◆ WHAT TO PRODUCE
The lines to repeat are those below from the one containing "else first in" down to the one containing "(** The pool", both included; reproduce them exactly and nothing else.

◆ DATA SECTION
(** Phases 1 and 2: select the proposer, build the block, sign it. *)
Definition propose (n : LiveNode) (timestamp : N) : outcome LoopError.t (LiveNode * option Candidate) :=
  let active := active_validators (nd_state n) in
  match val_operator <$> active with
  | [] => Ok (n, None)
  | first :: _ as validator_addresses =>
      let next_height := sat_add u64_max (st_block_height (nd_state n)) 1 in
      let proposer_addr :=
        if 1 <? len validator_addresses
        then default first (select_proposer validator_addresses next_height 0 None)
        else first in
      proposer ← ok_or (nd_proposer n) LoopError.NoProposer;
      if negb (should_build_as_proposer (nd_distributed_signing n) validator_addresses next_height 0
                 (nd_keystore n))
      then Ok (n, None)
      else
        let proposer := set_proposer proposer_addr proposer in
        proposal ← map_err LoopError.Proposer
          (build_next_block proposer (nd_state n) (nd_mempool n) timestamp);
        let mode := node_mode n in
        sigs ← ok_or (sign_block mode (bh_height (blk_header (exe_block (pb_execution proposal))))
                        (pb_block_hash proposal) (snapshot_block_signers (nd_keystore n) active))
                 LoopError.Signing;
        Ok (n <| nd_proposer := Some proposer |>,
            Some (mkCandidate (with_commit_signatures sigs proposal) mode))
  end.

(** Phases 2.5 and 2c: add the peers' precommits; without a quorum the proposal is
    dropped and the next tick builds another one. *)
Definition collect_votes (n : LiveNode) (cand : Candidate)
    : outcome LoopError.t (LiveNode * option ProposedBlock) :=
  let p := cand_proposal cand in
  let b := exe_block (pb_execution p) in
  let '(n, sigs) := merge_distributed_precommits_into_block n (blk_commit_signatures b)
    (bh_height (blk_header b)) (pb_block_hash p) (cand_mode cand) in
  match cand_mode cand with
  | CommitPreimageMode.Legacy => Ok (n, Some (with_commit_signatures sigs p))
  | CommitPreimageMode.Distributed _ =>
      match from_state_store (nd_state n) None with
      | Ok (Some policy) =>
          Ok (n, if cqp_quorum_threshold policy <=? len sigs
                 then Some (with_commit_signatures sigs p) else None)
      | Ok None => Ok (n, None)
      | _ => Panic
      end
  end.

(** The pool without the included, the skipped and the outdated transactions. *)
Definition evict_block_txs (r : BlockExecutionResult) (pool : Mempool) : Mempool :=
  let pool := foldl (fun pool h => evict h pool) pool (exe_included r) in
  let pool := foldl (fun pool sk => evict sk.1 pool) pool (exe_skipped r) in
  foldl (fun pool tx => evict_stale (tx_sender tx) (sat_add u64_max (tx_nonce tx) 1) pool) pool
    (exe_included_transactions r).

(** Phase 3: commit, evict, persist, checkpoint. *)
Definition finalize (n : LiveNode) (proposal : ProposedBlock) : outcome LoopError.t LiveNode :=
  proposer ← ok_or (nd_proposer n) LoopError.NoProposer;
  '(proposer, s, result) ← map_err LoopError.Proposer
    (commit_block_preserve_pool proposer (nd_state n) proposal);
  disk ← map_err LoopError.Storage (append_block_trusted (nd_disk n) result);
  let n := n <| nd_state := s |> in
  let n := n <| nd_mempool ::= evict_block_txs result |> in
  let n := n <| nd_proposer := Some proposer |> in
  let n := n <| nd_disk := disk |> in
  Ok (checkpoint_if_due (bh_height (blk_header (exe_block result))) n).
End produce.

(** ** Transactions from the network and the API *)

Section transactions.
Context `{Ciborium, Shake, Verifier}.

Definition check_sender_budget (now : N) (b : SenderBudget) (sender : Address) : bool :=
  if sbu_max_txs_per_window b =? 0 then false
  else match sbu_admitted b !! sender with
       | Some (count, window_start) =>
           (now - window_start <? sbu_window b) && (sbu_max_txs_per_window b <=? count)
       | None => false
       end.

Definition record_sender_admission {E} (now : N) (sender : Address) (b : SenderBudget)
    : outcome E SenderBudget :=
  if sbu_max_txs_per_window b =? 0 then Ok b
  else
    let '(count, window_start) := default (0, now) (sbu_admitted b !! sender) in
    entry ← if sbu_window b <=? now - window_start then Ok (1, now)
            else (c ← add_checked u32_max count 1; Ok (c, window_start));
    Ok (mkSenderBudget (sbu_max_txs_per_window b) (sbu_window b)
          (<[sender := entry]> (sbu_admitted b))).

(** [inject_tx] and [handle_inbound_transaction]; [true] when admitted. *)
Definition handle_inbound_transaction (now : N) (n : LiveNode) (raw_tx : bytes)
    : outcome unit (LiveNode * bool) :=
  let sender := match decode_tx raw_tx with Ok tx => Some (tx_sender tx) | _ => None end in
  if match sender with Some a => check_sender_budget now (nd_sender_budget n) a | None => false end
  then Ok (n, false)
  else match try_admit (nd_mempool n) raw_tx (nd_state n) (nd_fee_params n) with
       | Ok (pool, _) =>
           let n := n <| nd_mempool := pool |> in
           match sender with
           | Some a =>
               budget ← record_sender_admission now a (nd_sender_budget n);
               Ok (n <| nd_sender_budget := budget |>, true)
           | None => Ok (n, true)
           end
       | Err _ => Ok (n, false)
       | Panic => Panic
       end.
End transactions.

(** ** Blocks from the network *)

Module BlockInboundClass.
Inductive t : Type := Behind | Next | Gap (ahead_by : N).
End BlockInboundClass.

Definition classify_inbound_height (local_tip received : N) : BlockInboundClass.t :=
  if received <=? local_tip then BlockInboundClass.Behind
  else if received =? local_tip + 1 then BlockInboundClass.Next
  else BlockInboundClass.Gap (received - local_tip - 1).

Definition MAX_BLOCKS_PER_REQUEST : N := 16.

Record BlockFetchRequest := mkBlockFetchRequest { bfr_from_height : N; bfr_to_height : N }.

Module BlockFetchRequestError.
Inductive t : Type := EmptyRange (from to : N) | RangeTooLarge (len max : N).
End BlockFetchRequestError.

Definition block_fetch_validate (r : BlockFetchRequest) : outcome BlockFetchRequestError.t unit :=
  if bfr_to_height r <? bfr_from_height r
  then Err (BlockFetchRequestError.EmptyRange (bfr_from_height r) (bfr_to_height r))
  else
    l ← add_checked u64_max (bfr_to_height r - bfr_from_height r) 1;
    if MAX_BLOCKS_PER_REQUEST <? l
    then Err (BlockFetchRequestError.RangeTooLarge l MAX_BLOCKS_PER_REQUEST) else Ok tt.

(** The request a gap gives rise to. *)
Definition gap_request {E} (local_tip received : N) : outcome E BlockFetchRequest :=
  from ← add_checked u64_max local_tip 1;
  last ← add_checked u64_max from MAX_BLOCKS_PER_REQUEST;
  Ok (mkBlockFetchRequest from (N.min (received - 1) (last - 1))).

(** What handling a gossiped block sends out. *)
Module Sent.
Inductive t : Type :=
  | Vote (v : SignedVote)
  | FetchRange (r : BlockFetchRequest)
  | FetchParent (parent_hash : bytes).
End Sent.

Section inbound.
Context `{Ciborium, Shake, Verifier, Signer}.

(** With the source of the block known and the swarm running. *)
Definition handle_inbound_block (now : N) (n : LiveNode) (inbound : StoredBlock)
    : outcome ImportError.t (LiveNode * list Sent.t) :=
  let received := md_height (sb_metadata inbound) in
  match classify_inbound_height (disk_height n) received with
  | BlockInboundClass.Behind => Ok (n, [])
  | BlockInboundClass.Next =>
      '(n, votes, signed) ← handle_non_proposer_proposal_if_applicable n inbound;
      if (signed : bool) then Ok (n, map Sent.Vote votes)
      else match import_remote_block now n inbound with
           | (n, Ok (ImportOutcome.OrphanedNeedsParent p)) => Ok (n, [Sent.FetchParent p])
           | (_, Panic) => Panic
           | (n, _) => Ok (n, [])
           end
  | BlockInboundClass.Gap _ =>
      r ← gap_request (disk_height n) received;
      match block_fetch_validate r with
      | Ok _ => Ok (n, [Sent.FetchRange r])
      | Err _ => Ok (n, [])
      | Panic => Panic
      end
  end.

(** The entries of a response, [None] for one that does not decode: imported in order
    up to the first failure. *)
Fixpoint import_batch (now : N) (n : LiveNode) (parents : list bytes)
    (blocks : list (option StoredBlock)) : outcome ImportError.t (LiveNode * list bytes) :=
  match blocks with
  | [] | None :: _ => Ok (n, parents)
  | Some stored :: blocks =>
      match import_remote_block now n stored with
      | (n, Ok ImportOutcome.Imported) =>
          '(n, more) ← drain_orphan_children now n (block_hash_of stored);
          import_batch now n (parents ++ more) blocks
      | (n, Ok ImportOutcome.Duplicate) => import_batch now n parents blocks
      | (n, Ok (ImportOutcome.OrphanedNeedsParent p)) => import_batch now n (parents ++ [p]) blocks
      | (n, Err _) => Ok (n, parents)
      | (_, Panic) => Panic
      end
  end.

Definition handle_inbound_block_fetch_response (now : N) (n : LiveNode)
    (blocks : list (option StoredBlock)) : outcome ImportError.t (LiveNode * list Sent.t) :=
  '(n, parents) ← import_batch now n [] blocks;
  Ok (n, map Sent.FetchParent parents).
End inbound.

◆ TASK ANSWER
        else first in
      proposer ← ok_or (nd_proposer n) LoopError.NoProposer;
      if negb (should_build_as_proposer (nd_distributed_signing n) validator_addresses next_height 0
                 (nd_keystore n))
      then Ok (n, None)
      else
        let proposer := set_proposer proposer_addr proposer in
        proposal ← map_err LoopError.Proposer
          (build_next_block proposer (nd_state n) (nd_mempool n) timestamp);
        let mode := node_mode n in
        sigs ← ok_or (sign_block mode (bh_height (blk_header (exe_block (pb_execution proposal))))
                        (pb_block_hash proposal) (snapshot_block_signers (nd_keystore n) active))
                 LoopError.Signing;
        Ok (n <| nd_proposer := Some proposer |>,
            Some (mkCandidate (with_commit_signatures sigs proposal) mode))
  end.

(** Phases 2.5 and 2c: add the peers' precommits; without a quorum the proposal is
    dropped and the next tick builds another one. *)
Definition collect_votes (n : LiveNode) (cand : Candidate)
    : outcome LoopError.t (LiveNode * option ProposedBlock) :=
  let p := cand_proposal cand in
  let b := exe_block (pb_execution p) in
  let '(n, sigs) := merge_distributed_precommits_into_block n (blk_commit_signatures b)
    (bh_height (blk_header b)) (pb_block_hash p) (cand_mode cand) in
  match cand_mode cand with
  | CommitPreimageMode.Legacy => Ok (n, Some (with_commit_signatures sigs p))
  | CommitPreimageMode.Distributed _ =>
      match from_state_store (nd_state n) None with
      | Ok (Some policy) =>
          Ok (n, if cqp_quorum_threshold policy <=? len sigs
                 then Some (with_commit_signatures sigs p) else None)
      | Ok None => Ok (n, None)
      | _ => Panic
      end
  end.

(** The pool without the included, the skipped and the outdated transactions. *)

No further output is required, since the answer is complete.